→ Provided records

· · · ·

(** ** Constants *)
Definition FPS : Z := 30.
Definition MIN_FPS : Z := 1.
Definition MAX_FPS : Z := 120.
Definition INIT_FPS : Z := 15.
Definition BR_BEST : f32 := Eval vm_compute in lit 15 10.
Definition BR_BALANCED : f32 := Eval vm_compute in lit 67 100.
Definition BR_SPEED : f32 := Eval vm_compute in lit 5 10.
Definition BR_MAX : f32 := Eval vm_compute in lit 40 1.
Definition BR_MIN : f32 := Eval vm_compute in lit 2 10.
Definition BR_MIN_HIGH_RESOLUTION : f32 := Eval vm_compute in lit 1 10.
Definition MAX_BR_MULTIPLE : f32 := Eval vm_compute in lit 1 1.
Definition HISTORY_DELAY_LEN : nat := 2.
Definition ADJUST_RATIO_INTERVAL : Z := 3.
Definition DYNAMIC_SCREEN_THRESHOLD : Z := 2.
Definition DELAY_THRESHOLD_150MS : Z := 150.

(** ** Integers: [Ord::clamp], which panics on crossed bounds, and the extrema
    of an iterator *)
Inductive panic : Type := ClampBounds.

Definition clamp_u32 (x lo hi : Z) : result Z panic :=
  if lo <=? hi then Ok (if x <? lo then lo else if hi <? x then hi else x)
  else Err ClampBounds.
Definition clamp_f32 (x lo hi : f32) : result f32 panic :=
  match clamp x lo hi with Some y => Ok y | None => Err ClampBounds end.

Definition minimum (l : list Z) : option Z :=
  match l with [] => None | x :: r => Some (foldl Z.min x r) end.
Definition maximum (l : list Z) : option Z :=
  match l with [] => None | x :: r => Some (foldl Z.max x r) end.

(** ** The round-trip estimate *)
Module Rtt.
Record RttCalculator : Type := mkRtt {
  min_rtt : option Z;
  window_min_rtt : option Z;
  smoothed_rtt : option Z;
  samples : list Z;
}.
Definition default : RttCalculator := mkRtt None None None [].
Definition WINDOW_SAMPLES : nat := 60.
Definition MIN_SAMPLES : nat := 10.
Definition ALPHA : f32 := Eval vm_compute in lit 5 10.
Definition one : f32 := Eval vm_compute in lit 1 1.

(** The weighted average of the two minima. *)
Definition smooth (mn window_min : Z) : Z :=
  to_u32 (add (mul (sub one ALPHA) (of_int mn)) (mul ALPHA (of_int window_min))).

Definition update (delay : Z) (r : RttCalculator) : RttCalculator :=
  let mn := match min_rtt r with
            | Some m => if delay <? m then Some delay else Some m
            | None => Some delay
            end in
  let s := if Nat.leb WINDOW_SAMPLES (length (samples r)) then tail (samples r) else samples r in
  let s := s ++ [delay] in
  let window := minimum s in
  let smoothed :=
    if Nat.leb WINDOW_SAMPLES (length s) then
      match mn, window with
      | Some m, Some w => Some (smooth m w)
      | _, _ => smoothed_rtt r
      end
    else smoothed_rtt r in
  mkRtt mn window smoothed s.

Definition get_rtt (r : RttCalculator) : option Z :=
  match smoothed_rtt r with
  | Some rtt => Some rtt
  | None => if Nat.leb MIN_SAMPLES (length (samples r)) then min_rtt r else None
  end.
End Rtt.

(** ** The delay of a peer *)
Record UserDelay : Type := mkDelay {
  response_delayed : bool;
  delay_history : list Z;
  delay_fps : option Z;                 (* the field [fps] *)
  rtt_calculator : Rtt.RttCalculator;
  quick_increase_fps_count : Z;
  increase_fps_count : Z;
}.
Definition default_delay : UserDelay := mkDelay false [] None Rtt.default 0 0.

Definition add_delay (delay : Z) (d : UserDelay) : UserDelay :=
  let rtt := Rtt.update delay (rtt_calculator d) in
  let h := if Nat.ltb HISTORY_DELAY_LEN (length (delay_history d)) then tail (delay_history d)
           else delay_history d in
  mkDelay (response_delayed d) (h ++ [delay]) (delay_fps d) rtt
    (quick_increase_fps_count d) (increase_fps_count d).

· · · ·

→ Prompt
Set down all the entries again, word for word.

→ Answer box
(** ** Constants *)
Definition FPS : Z := 30.
Definition MIN_FPS : Z := 1.
Definition MAX_FPS : Z := 120.
Definition INIT_FPS : Z := 15.
Definition BR_BEST : f32 := Eval vm_compute in lit 15 10.
Definition BR_BALANCED : f32 := Eval vm_compute in lit 67 100.
Definition BR_SPEED : f32 := Eval vm_compute in lit 5 10.
Definition BR_MAX : f32 := Eval vm_compute in lit 40 1.
Definition BR_MIN : f32 := Eval vm_compute in lit 2 10.
Definition BR_MIN_HIGH_RESOLUTION : f32 := Eval vm_compute in lit 1 10.
Definition MAX_BR_MULTIPLE : f32 := Eval vm_compute in lit 1 1.
Definition HISTORY_DELAY_LEN : nat := 2.
Definition ADJUST_RATIO_INTERVAL : Z := 3.
Definition DYNAMIC_SCREEN_THRESHOLD : Z := 2.
Definition DELAY_THRESHOLD_150MS : Z := 150.

(** ** Integers: [Ord::clamp], which panics on crossed bounds, and the extrema
    of an iterator *)
Inductive panic : Type := ClampBounds.

Definition clamp_u32 (x lo hi : Z) : result Z panic :=
  if lo <=? hi then Ok (if x <? lo then lo else if hi <? x then hi else x)
  else Err ClampBounds.
Definition clamp_f32 (x lo hi : f32) : result f32 panic :=
  match clamp x lo hi with Some y => Ok y | None => Err ClampBounds end.

Definition minimum (l : list Z) : option Z :=
  match l with [] => None | x :: r => Some (foldl Z.min x r) end.
Definition maximum (l : list Z) : option Z :=
  match l with [] => None | x :: r => Some (foldl Z.max x r) end.

(** ** The round-trip estimate *)
Module Rtt.
Record RttCalculator : Type := mkRtt {
  min_rtt : option Z;
  window_min_rtt : option Z;
  smoothed_rtt : option Z;
  samples : list Z;
}.
Definition default : RttCalculator := mkRtt None None None [].
Definition WINDOW_SAMPLES : nat := 60.
Definition MIN_SAMPLES : nat := 10.
Definition ALPHA : f32 := Eval vm_compute in lit 5 10.
Definition one : f32 := Eval vm_compute in lit 1 1.

(** The weighted average of the two minima. *)
Definition smooth (mn window_min : Z) : Z :=
  to_u32 (add (mul (sub one ALPHA) (of_int mn)) (mul ALPHA (of_int window_min))).

Definition update (delay : Z) (r : RttCalculator) : RttCalculator :=
  let mn := match min_rtt r with
            | Some m => if delay <? m then Some delay else Some m
            | None => Some delay
            end in
  let s := if Nat.leb WINDOW_SAMPLES (length (samples r)) then tail (samples r) else samples r in
  let s := s ++ [delay] in
  let window := minimum s in
  let smoothed :=
    if Nat.leb WINDOW_SAMPLES (length s) then
      match mn, window with
      | Some m, Some w => Some (smooth m w)
      | _, _ => smoothed_rtt r
      end
    else smoothed_rtt r in
  mkRtt mn window smoothed s.

Definition get_rtt (r : RttCalculator) : option Z :=
  match smoothed_rtt r with
  | Some rtt => Some rtt
  | None => if Nat.leb MIN_SAMPLES (length (samples r)) then min_rtt r else None
  end.
End Rtt.

(** ** The delay of a peer *)
Record UserDelay : Type := mkDelay {
  response_delayed : bool;
  delay_history : list Z;
  delay_fps : option Z;                 (* the field [fps] *)
  rtt_calculator : Rtt.RttCalculator;
  quick_increase_fps_count : Z;
  increase_fps_count : Z;
}.
Definition default_delay : UserDelay := mkDelay false [] None Rtt.default 0 0.

Definition add_delay (delay : Z) (d : UserDelay) : UserDelay :=
  let rtt := Rtt.update delay (rtt_calculator d) in
  let h := if Nat.ltb HISTORY_DELAY_LEN (length (delay_history d)) then tail (delay_history d)
           else delay_history d in
  mkDelay (response_delayed d) (h ++ [delay]) (delay_fps d) rtt
    (quick_increase_fps_count d) (increase_fps_count d).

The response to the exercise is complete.